9 Ways To Make Housing For People

9 Ways To Make Housing For People Book in PDF, ePub and Kindle version is available to download in english. Read online anytime anywhere directly from your device. Click on the download button below to get a free pdf file of 9 Ways To Make Housing For People book. This book definitely worth reading, it is an incredibly well-written.

9 Ways to Make Housing for People

Author : David Baker Architects
Publisher : Oro Editions
Page : 260 pages
File Size : 43,5 Mb
Release : 2022-03
Category : Architecture, Domestic
ISBN : 1935935402

Get Book

9 Ways to Make Housing for People by David Baker Architects Pdf

Combining how-to with why-to, '9 Ways to Make Housing for People' lays out the core principles that David Baker Architects uses to help communities develop great urban housing. Written for architects and residents - as well as officials, developers, and planners - this book is a kit of parts: nine proven strategies for getting the best outcomes for housing in urban contexts.
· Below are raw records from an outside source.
Lemma brep_split_data a P pos dead det o k p n1 v1 n2 v2 :
  brep a P pos dead det -> P !! o = Some (k + 1, true) -> pos !! o = Some p -> p ∈ det -> 0 <= k ->
  exists q a3 dead', take_slot a = Some (q, a3) /\
    brep (blk_set (blk_set a3 p (Block n1 v1 o (size_of k) true k)) q
            (Block n2 v2 (o + size_of k) (size_of k) true k))
      (split_part 8 P o k) (<[o + size_of k := q]> pos) dead' ({[q]} ∪ det) /\
    q <> p /\ (forall o', pos !! o' <> Some q) /\ all_blocks a3 = all_blocks a /\
    a3 = a <| num_blocks := num_blocks a3 |> <| dead_blocks := dead_blocks a3 |> /\
    num_blocks a3 = Z.max (num_blocks a) (Z.of_nat (base.size P) + 1).
Proof using HK.
  intros Hr Ho Hp Hd Hk.
  destruct (part_split 8 K ltac:(lia) ltac:(lia) P o k true true true (br_wf _ _ _ _ _ Hr) Ho Hk) as [Hnone Hwf].
  destruct (brep_slot _ _ _ _ _ _ _ Hr Hp) as [Hpn Hpd].
  pose proof (br_count _ _ _ _ _ Hr) as Hcount.
  assert (exists q a3 dead', take_slot a = Some (q, a3) /\ q <> p /\ (forall o', pos !! o' <> Some q) /\
    (forall i, is_Some (<[q := ()]> (fmap (fun _ => ()) (all_blocks a)) !! i) <-> 1 <= i <= num_blocks a3) /\
    (forall i, 1 <= i <= num_blocks a3 -> i <> q -> i ∈ dead' \/ exists o, pos !! o = Some i) /\
    all_blocks a3 = all_blocks a /\ a3 = a <| num_blocks := num_blocks a3 |> <| dead_blocks := dead_blocks a3 |> /\
    dead_blocks a3 = hd0 dead' /\ NoDup dead' /\ q ∉ dead' /\
    (exists l, dead = l ++ dead') /\
    num_blocks a3 = Z.of_nat (base.size P) + 1 + Z.of_nat (length dead') /\
    num_blocks a3 = Z.max (num_blocks a) (Z.of_nat (base.size P) + 1))
    as (q & a3 & dead' & Ht & Hqp & Hqpos & Hdom & Hcov & Hab & Ha3 & Hdh & Hnd & Hqd & [l Hl] & Hcnt & Hmax).
  { unfold take_slot. destruct dead as [|q dead'].
    - rewrite (br_dead_head _ _ _ _ _ Hr). cbn. eexists _, _, []. split; [done|].
      split; [lia|]. split.
      { intros o' Ho'. destruct (brep_slot _ _ _ _ _ _ _ Hr Ho'). lia. }
      split.
      { intros i. simpl. rewrite lookup_insert, lookup_fmap. case_decide; [split; [lia|eauto]|].
        rewrite fmap_is_Some, (br_dom _ _ _ _ _ Hr). lia. }
      split.
      { intros i Hi Hiq. simpl in *. destruct (br_cover _ _ _ _ _ Hr i ltac:(lia)) as [|]; auto. }
      split; [done|]. split; [done|]. split; [apply (br_dead_head _ _ _ _ _ Hr)|].
      split; [constructor|]. split; [apply not_elem_of_nil|]. split; [by exists []|]. simpl in *. lia.
    - destruct (br_dead _ _ _ _ _ Hr [] q dead' eq_refl) as (Hnx & (? & ? & ? & Hdt) & Hqpos).
      pose proof (br_dead_nodup _ _ _ _ _ Hr) as Hnd. apply NoDup_cons in Hnd as [Hqd Hnd].
      unfold nxF in Hnx. destruct (all_blocks a !! q) as [b|] eqn:Hb; [|done]. injection Hnx as Hnx.
      rewrite (br_dead_head _ _ _ _ _ Hr). cbn [hd0 head default].
      assert (Hq0 : q <> NULL) by (intros ->; by rewrite (brep_null _ _ _ _ _ Hr) in Hb).
      rewrite (proj2 (Z.eqb_neq _ _)) by done. cbn [negb]. unfold blk_get.
      change (default NULL (Some q)) with q. unfold id. rewrite Hb. cbn [mbind option_bind].
      eexists q, _, dead'. split; [done|]. split; [by intros ->; apply (Hqpos o)|]. split; [done|].
      split.
      { intros i. simpl. rewrite lookup_insert, lookup_fmap. case_decide as Hi.
        - subst i. split; [|eauto]. intros _. apply (br_dom _ _ _ _ _ Hr). by rewrite Hb.
        - by rewrite fmap_is_Some, (br_dom _ _ _ _ _ Hr). }
      split.
      { intros i Hi Hiq. simpl in *. destruct (br_cover _ _ _ _ _ Hr i Hi) as [Hc|]; [|auto].
        apply elem_of_cons in Hc as [?|]; [done|auto]. }
      split; [done|]. split; [done|]. split; [done|].
      split; [done|]. split; [done|]. split; [by exists [q]|]. simpl in *. lia. }
  exists q, a3, dead'. split; [done|]. split; [|done].
  assert (Hposnone : pos !! (o + size_of k) = None).
  { destruct (pos !! (o + size_of k)) eqn:Hx; [|done].
    destruct (br_pos_dom _ _ _ _ _ Hr _ _ Hx) as [? Hy]. by rewrite Hnone in Hy. }
  assert (Hoo : o <> o + size_of k) by (intros Hx; rewrite <- Hx in Hposnone; congruence).
  set (b1 := Block n1 v1 o (size_of k) true k). set (b2 := Block n2 v2 (o + size_of k) (size_of k) true k).
  set (a' := blk_set (blk_set a3 p b1) q b2).
  assert (Hlk : forall x, all_blocks a' !! x = if decide (x = q) then Some b2 else if decide (x = p) then Some b1 else all_blocks a !! x).
  { intros x. unfold a', blk_set. simpl. rewrite Hab, !lookup_insert.
    repeat case_decide; congruence. }
  assert (Hnum : num_blocks a' = num_blocks a3) by done.
  assert (Hsz2 : (1 <= base.size P)%nat).
  { destruct (decide (base.size P = 0%nat)) as [Hz|]; [|lia]. apply map_size_empty_inv in Hz. subst P. done. }
  assert (Hbs : forall j, blk_size a' j = size_of j).
  { intros j. unfold blk_size. rewrite Hnum. rewrite (proj2 (Z.eqb_neq _ _)); [done|lia]. }
  assert (Hbs1 : forall o' k' f', o' <> o -> P !! o' = Some (k', f') -> blk_size a k' = size_of k').
  { intros o' k' f' Hne Ho'. unfold blk_size. rewrite (proj2 (Z.eqb_neq _ _)); [done|].
    pose proof (size_ge_2 P o o' _ _ Ho Ho' ltac:(done)). lia. }
  assert (Hother : forall o' i, o' <> o -> pos !! o' = Some i -> i <> p /\ i <> q).
  { intros o' i Hne Hi. split; intros ->; [|by apply (Hqpos o')].
    apply Hne. by eapply brep_pos_inj. }
  split.
  - intros i. rewrite Hlk, Hnum, <- Hdom, lookup_insert, lookup_fmap.
    destruct (decide (i = q)) as [->|Hiq]; [rewrite decide_True by done; split; eauto|].
    rewrite (decide_False (P := q = i)) by done. rewrite fmap_is_Some.
    destruct (decide (i = p)) as [->|]; [|done]. split; [|eauto]. intros _. by apply (br_dom _ _ _ _ _ Hr).
  - unfold a'. simpl. rewrite Ha3. apply (br_len _ _ _ _ _ Hr).
  - done.
  - intros o' k' f'. unfold split_part. rewrite !lookup_insert. case_decide as H1.
    { intros [= <- <-]. subst o'. exists p. rewrite decide_False by done. split; [done|].
      unfold dtF. rewrite Hlk, decide_False, decide_True, Hbs by done. done. }
    case_decide as H2.
    { intros [= <- <-]. subst o'. exists q. split; [done|].
      unfold dtF. rewrite Hlk, decide_True, Hbs by done. done. }
    intros Ho'. destruct (br_pos _ _ _ _ _ Hr _ _ _ Ho') as (i & Hi & Hdt). exists i. split; [done|].
    destruct (Hother o' i ltac:(done) Hi).
    unfold dtF. rewrite Hlk, !decide_False, Hbs by done. rewrite <- (Hbs1 o' k' f') by done. done.
  - intros o' i. unfold split_part. rewrite !lookup_insert. case_decide; case_decide; try done; [eauto..|].
    intros Hi. apply (br_pos_dom _ _ _ _ _ Hr _ _ Hi).
  - intros i Hi. rewrite Hnum in Hi. destruct (decide (i = q)) as [->|Hiq].
    + right. exists (o + size_of k). by rewrite lookup_insert_eq.
    + destruct (Hcov i Hi Hiq) as [?|[o' Ho']]; [by left|right]. exists o'.
      rewrite lookup_insert_ne; [done|]. intros <-. congruence.
  - done.
  - done.
  - intros l1 x l2 Heq. subst dead'. rewrite app_assoc in Hl.
    destruct (br_dead _ _ _ _ _ Hr _ _ _ Hl) as (H1 & H2 & H3).
    assert (x <> q) by (intros ->; apply Hqd, elem_of_app; right; by left).
    assert (x <> p) by (intros ->; by apply (H3 o)).
    unfold nxF, dtF. rewrite !Hlk, !decide_False by done. split; [done|]. split; [done|].
    intros o'. rewrite lookup_insert. case_decide; [congruence|]. apply H3.
  - rewrite Hnum, Hcnt. unfold split_part. rewrite map_size_insert_Some, map_size_insert_None; [lia|done|].
    rewrite lookup_insert_ne by done. by rewrite Ho.
  - intros j Hj. destruct (br_free _ _ _ _ _ Hr j Hj) as (lj & Hlj & Hin). exists lj.
    assert (Hne : forall y, y ∈ lj -> y <> p /\ y <> q).
    { intros y Hy. apply Hin in Hy as [(o' & Ho' & _) Hy]. split; intros ->; [done|by apply (Hqpos o')]. }
    split.
    + assert (fl_get a' j = fl_get a j) as ->.
      { unfold fl_get, a'. simpl. by rewrite Ha3. }
      apply (dlist_frame (nxF a) (pvF a)); [done|]. intros y Hy. destruct (Hne y Hy).
      unfold nxF, pvF. rewrite Hlk, !decide_False by done. done.
    + intros i. rewrite Hin, not_elem_of_union, not_elem_of_singleton. unfold split_part. split.
      * intros [(o' & Ho' & HP) Hi]. assert (i <> q) by (intros ->; by apply (Hqpos o')).
        assert (o' <> o) by (intros ->; congruence).
        assert (o' <> o + size_of k) by congruence.
        split; [|done]. exists o'. rewrite !lookup_insert_ne by done. done.
      * intros [(o' & Ho' & HP) [Hiq Hi]]. destruct (decide (o' = o + size_of k)) as [->|Hne1].
        { rewrite lookup_insert_eq in Ho'. congruence. }
        rewrite lookup_insert_ne in Ho' by done. destruct (decide (o' = o)) as [->|Hne2].
        { congruence. }
        rewrite !lookup_insert_ne in HP by done. split; [by exists o'|done].
Qed.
Detailed explorations and comprehensive case studies show how to apply and combine the principles creatively to meet the needs of sites, people, and budgets. Pragmatic and imaginative, this book is a modern manual for urban housing - getting it built and making it great.

The Affordable City

Author : Shane Phillips
Publisher : Island Press
Page : 282 pages
File Size : 40,5 Mb
Release : 2020-09-15
Category : Political Science
ISBN : 9781642831337

Get Book

The Affordable City by Shane Phillips Pdf

From Los Angeles to Boston and Chicago to Miami, US cities are struggling to address the twin crises of high housing costs and household instability. Debates over the appropriate course of action have been defined by two poles: building more housing or enacting stronger tenant protections. These options are often treated as mutually exclusive, with support for one implying opposition to the other. Shane Phillips believes that effectively tackling the housing crisis requires that cities support both tenant protections and housing abundance. He offers readers more than 50 policy recommendations, beginning with a set of principles and general recommendations that should apply to all housing policy. The remaining recommendations are organized by what he calls the Three S’s of Supply, Stability, and Subsidy. Phillips makes a moral and economic case for why each is essential and recommendations for making them work together. There is no single solution to the housing crisis—it will require a comprehensive approach backed by strong, diverse coalitions. The Affordable City is an essential tool for professionals and advocates working to improve affordability and increase community resilience through local action.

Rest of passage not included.